When two-time Olympic champion David Rudisha or marathon world record holder Dennis Kimetto are everyday sights, accessible to train with in a way other sports stars wouldn’t dare indulge, it creates a copycat culture whereby citizens not only aspire to global success – they work towards it.

Of course, there’s also doping, a problem that reared its ugly head in Iten and many other Kenyan towns in recent times as opportunistic pharmacists fulfil a market need for athletes, agents or coaches who decide to cross the line. It’s talked about, but in a way no different to other parts of the world, the impression being that it’s happening in pockets but the majority — however big — still play by the rules.

On the final day I visited St. Patrick’s High School, where Brother Colm O’Connell from Mallow built a succession of champions since his arrival as a missionary in 1976. Say you’re from Ireland to anyone in Iten — and even in Nairobi — and you’re usually met with mention of the great coach’s name, one who is more than respected; he’s revered.

After six days, though, it was back to Nairobi for the U18 Championships, an event not many expected to flourish, and sure enough just a few thousand showed up on the first day. After two days a decision was taken to allow people in for free, and word spread like wild fire through the general public.

By Friday there were over 30,000 people watching, and by Sunday over 60,000 thronged the stands, with an estimated 20,000 waiting outside, unable to get in after the stadium had reached capacity.

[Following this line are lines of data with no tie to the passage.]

(** C8. For the same arguments (and the same fuel), two calls of [GenSeries]
    that draw from any two random sources, in any two states, have the same
    outcome up to the sample values: they return fixtures with the same label
    maps and the same sequences of timestamps, or both stop in the same way.
    With [GenSeries_cardinality], fixtures are returned whenever the capacity
    of the samples is not negative and the fuel is enough. *)
Theorem GenSeries_deterministic (fuel : nat) (totalSeries labelCount mint maxt : Z)
    (r1 : Rand1) (r2 : Rand2) :
  shapes (GenSeries Float64_1 fuel totalSeries labelCount mint maxt r1) =
  shapes (GenSeries Float64_2 fuel totalSeries labelCount mint maxt r2).
Proof.
  unfold GenSeries.
  destruct ((totalSeries =? 0) || (labelCount =? 0)); [done|].
  destruct (make_slice totalSeries) as [series| | |]; simpl; try done.
  by apply series_loop_shape.
Qed.

End Two_sources.

(** ** The labels of the fixtures *)







(** ** The events of a run *)

Section Events.
Context {W : Type} `{Collaborators W}.

Lemma emits_ret {A} (P : event → Prop) (a : A) : emits (W := W) P (mret a).
Proof. intros w tr. exists []. by rewrite app_nil_r. Qed.

Lemma emits_lift {A} (P : event → Prop) (r : Result A) : emits (W := W) P (lift r).
Proof. intros w tr. exists []. by rewrite app_nil_r. Qed.

Lemma emits_Ok (P : event → Prop) (err : option error) : emits (W := W) P (Ok err).
Proof. destruct err; [apply emits_lift|apply emits_ret]. Qed.

Lemma emits_call {A} (P : event → Prop) (op : W → W * A) (ev : A → event) :
  (∀ a, P (ev a)) → emits P (call op ev).
Proof.
  intros HP w tr. unfold call. destruct (op w) as [w' a].
  exists [ev a]. split; [done|]. by constructor.
Qed.

Lemma emits_bind {A B} (P : event → Prop) (c : M W A) (k : A → M W B) :
  emits P c → (∀ a, emits P (k a)) → emits P (c ≫= k).
Proof.
  intros Hc Hk w tr. unfold mbind, M_bind.
  destruct (Hc w tr) as (seg & Hseg & HP).
  destruct (c w tr) as [[w1 tr1] [a| | |]]; simpl in Hseg; subst tr1; eauto.
  destruct (Hk a w1 (tr ++ seg)) as (seg' & -> & HP').
  exists (seg ++ seg'). split; [by rewrite app_assoc|by apply Forall_app].
Qed.

Lemma emits_defer {A} (P : event → Prop) (f : W → W) (ev : event) (c : M W A) :
  P ev → emits P c → emits P (defer f ev c).
Proof.
  intros Hev Hc w tr. unfold defer.
  destruct (Hc w tr) as (seg & Hseg & HP).
  destruct (c w tr) as [[w1 tr1] [a| | |]]; simpl in *; subst tr1; eauto;
    (exists (seg ++ [ev]); split; [by rewrite app_assoc|];
     apply Forall_app; split; [done|by constructor]).
Qed.

Lemma emits_weaken {A} (P Q : event → Prop) (c : M W A) :
  (∀ e, P e → Q e) → emits P c → emits Q c.
Proof.
  intros HPQ Hc w tr. destruct (Hc w tr) as (seg & ? & HP).
  exists seg. split; [done|]. by eapply Forall_impl.
Qed.

Lemma append_loop_emits (fuel : nat) (s : mockSeries) (it : listSeriesIterator) (ref : Z) :
  emits append_event (append_loop fuel s it ref).
Proof.
  revert it ref. induction fuel as [|fuel IH]; intros it ref; simpl.
  - destruct (wrap64 (idx it + 1) <? len (lst it)); [apply emits_lift|apply emits_ret].
  - destruct (wrap64 (idx it + 1) <? len (lst it)); [|apply emits_ret].
    apply emits_bind; [apply emits_lift|]. intros [ts x].
    apply emits_bind.
    { destruct (negb (ref =? 0)); [|apply emits_ret].
      apply emits_bind; [by apply emits_call|]. intros. apply emits_ret. }
    intros [|]; [apply IH|].
    apply emits_bind; [by apply emits_call|]. intros [ref' err].
    apply emits_bind; [apply emits_Ok|]. intros _. apply IH.
Qed.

In the end, it was a Kenyan 1-2 that set the place alight and left me forever hard of hearing — Jackline Wambui holding off team-mate Lydia Lagat to win the women’s 800m in 2:01.46. The place shuddered when they crossed the line, the Kenyan public heralding another jewel in their ever- expanding crown of champions.

It left you feeling pity for the athletes forced to stay at home — they’d missed a hell of a party — and contempt for those who thought the idea of Kenya hosting a major championship was a bad idea. It wasn’t, the event going off without any major hitches and opening up the possibility of Kenya hosting a senior world championships someday. It may take many years, but in a nation unafraid to dream despite the resources at hand, they’ve learned almost anything is possible.